(** The scale at which the quotient of two positive integers has [prec] digits. *)
Definition scale (prec n d : Z) : Z :=
  let s0 := prec - (Z.log2 n - Z.log2 d) in
  let '(a, b) := scaled n d s0 in
  if 2 ^ prec <=? a / b then s0 - 1 else s0.

Definition round_pos (prec n d : Z) : Q :=
  let s := scale prec n d in
  let '(a, b) := scaled n d s in
  (nearest_even a b * 2 ^ Z.max (- s) 0) # Z.to_pos (2 ^ Z.max s 0).

(** [big.Float.SetPrec(prec).SetRat(q)], for [q] in lowest terms. *)
Definition SetRat (prec : Z) (q : Q) : Q :=
  let d := Z.pos (Qden q) in
  match Qnum q with
  | 0 => 0%Q
  | Z.pos n => round_pos prec (Z.pos n) d
  | Z.neg n => Qopp (round_pos prec (Z.pos n) d)
  end.

Definition magnitudeFractionPrec : Z := 4 * MaxNumericLiteralLen.

Definition parseBoundedNumber (s : string) : option Q :=
  if negb (NumericLiteralBounded s) then None
  else
    match SetString10 s with
    | Some z => Some (inject_Z z)
    | None =>
        let r := Qred (decimal_value s) in
        if (Qden r =? 1)%positive then Some (inject_Z (Qnum r))
        else Some (SetRat magnitudeFractionPrec r)
    end.

Definition ParseBlastRadiusNumber (n : string) : option Q := parseBoundedNumber n.

(** ** The rounding error *)

Lemma nearest_even_error a b :
  0 < b -> 2 * Z.abs (nearest_even a b * b - a) <= b.
Proof.
  intros Hb. unfold nearest_even. pose proof (Z.div_mod a b ltac:(lia)) as E.
  pose proof (Z.mod_pos_bound a b Hb). set (f := a / b) in *. set (r := a mod b) in *.
  destruct (Z.ltb_spec b (2 * r)); cbn [orb]; [nia|].
  destruct (Z.eqb_spec (2 * r) b); cbn [andb]; [destruct (Z.odd f); nia | nia].
Qed.

Lemma pow2_pos k : 0 < 2 ^ Z.max k 0.
Proof. apply Z.pow_pos_nonneg; lia. Qed.

(** At the chosen scale the quotient is at least half the full mantissa. *)
Lemma scale_ge prec n d :
  1 <= prec -> 0 < n -> 0 < d ->
  let s := scale prec n d in
  d * 2 ^ Z.max (- s) 0 * 2 ^ (prec - 1) <= n * 2 ^ Z.max s 0.
Proof.
  intros Hp Hn Hd. cbn zeta. unfold scale, scaled. cbn [fst snd].
  set (s0 := prec - (Z.log2 n - Z.log2 d)).
  pose proof (pow2_pos s0) as P1. pose proof (pow2_pos (- s0)) as P2.
  destruct (Z.leb_spec (2 ^ prec) (n * 2 ^ Z.max s0 0 / (d * 2 ^ Z.max (- s0) 0))) as [Hge|_].
  - assert (2 ^ prec * (d * 2 ^ Z.max (- s0) 0) <= n * 2 ^ Z.max s0 0) as Hm.
    { pose proof (Z.mul_div_le (n * 2 ^ Z.max s0 0) (d * 2 ^ Z.max (- s0) 0) ltac:(nia)). nia. }
    replace (2 ^ prec) with (2 * 2 ^ (prec - 1)) in Hm by (rewrite <- Z.pow_succ_r by lia; f_equal; lia).
    destruct (Z.le_gt_cases 1 s0).
    + replace (Z.max (- (s0 - 1)) 0) with 0 by lia. replace (Z.max (- s0) 0) with 0 in Hm by lia.
      replace (Z.max (s0 - 1) 0) with (s0 - 1) by lia. replace (Z.max s0 0) with s0 in Hm by lia.
      replace (2 ^ s0) with (2 * 2 ^ (s0 - 1)) in Hm by (rewrite <- Z.pow_succ_r by lia; f_equal; lia). nia.
    + replace (Z.max (- (s0 - 1)) 0) with (Z.succ (- s0)) by lia.
      replace (Z.max (- s0) 0) with (- s0) in Hm by lia.
      replace (Z.max (s0 - 1) 0) with 0 by lia. replace (Z.max s0 0) with 0 in Hm by lia.
      rewrite Z.pow_succ_r by lia. nia.
  - pose proof (Z.log2_spec n Hn) as [Hn1 _]. pose proof (Z.log2_spec d Hd) as [_ Hd2].
    pose proof (Z.log2_nonneg n). pose proof (Z.log2_nonneg d).
    transitivity (2 ^ (Z.succ (Z.log2 d) + Z.max (- s0) 0 + (prec - 1))).
    { rewrite !Z.pow_add_r by lia.
      assert (0 < 2 ^ (prec - 1)) by (apply Z.pow_pos_nonneg; lia). nia. }
    transitivity (2 ^ (Z.log2 n + Z.max s0 0)); [apply Z.pow_le_mono_r; lia|].
    rewrite Z.pow_add_r by lia. nia.
Qed.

----

Look above for the line holding "let s0 := prec - (Z.log2 n - Z.log2 d) in" and the line holding "(** [big.Float.SetPrec(prec).SetRat(q)], for". Retype both, and every line between them, word for word and nothing else.

ANSWER FOR THE TASK
  let s0 := prec - (Z.log2 n - Z.log2 d) in
  let '(a, b) := scaled n d s0 in
  if 2 ^ prec <=? a / b then s0 - 1 else s0.

Definition round_pos (prec n d : Z) : Q :=
  let s := scale prec n d in
  let '(a, b) := scaled n d s in
  (nearest_even a b * 2 ^ Z.max (- s) 0) # Z.to_pos (2 ^ Z.max s 0).

(** [big.Float.SetPrec(prec).SetRat(q)], for [q] in lowest terms. *)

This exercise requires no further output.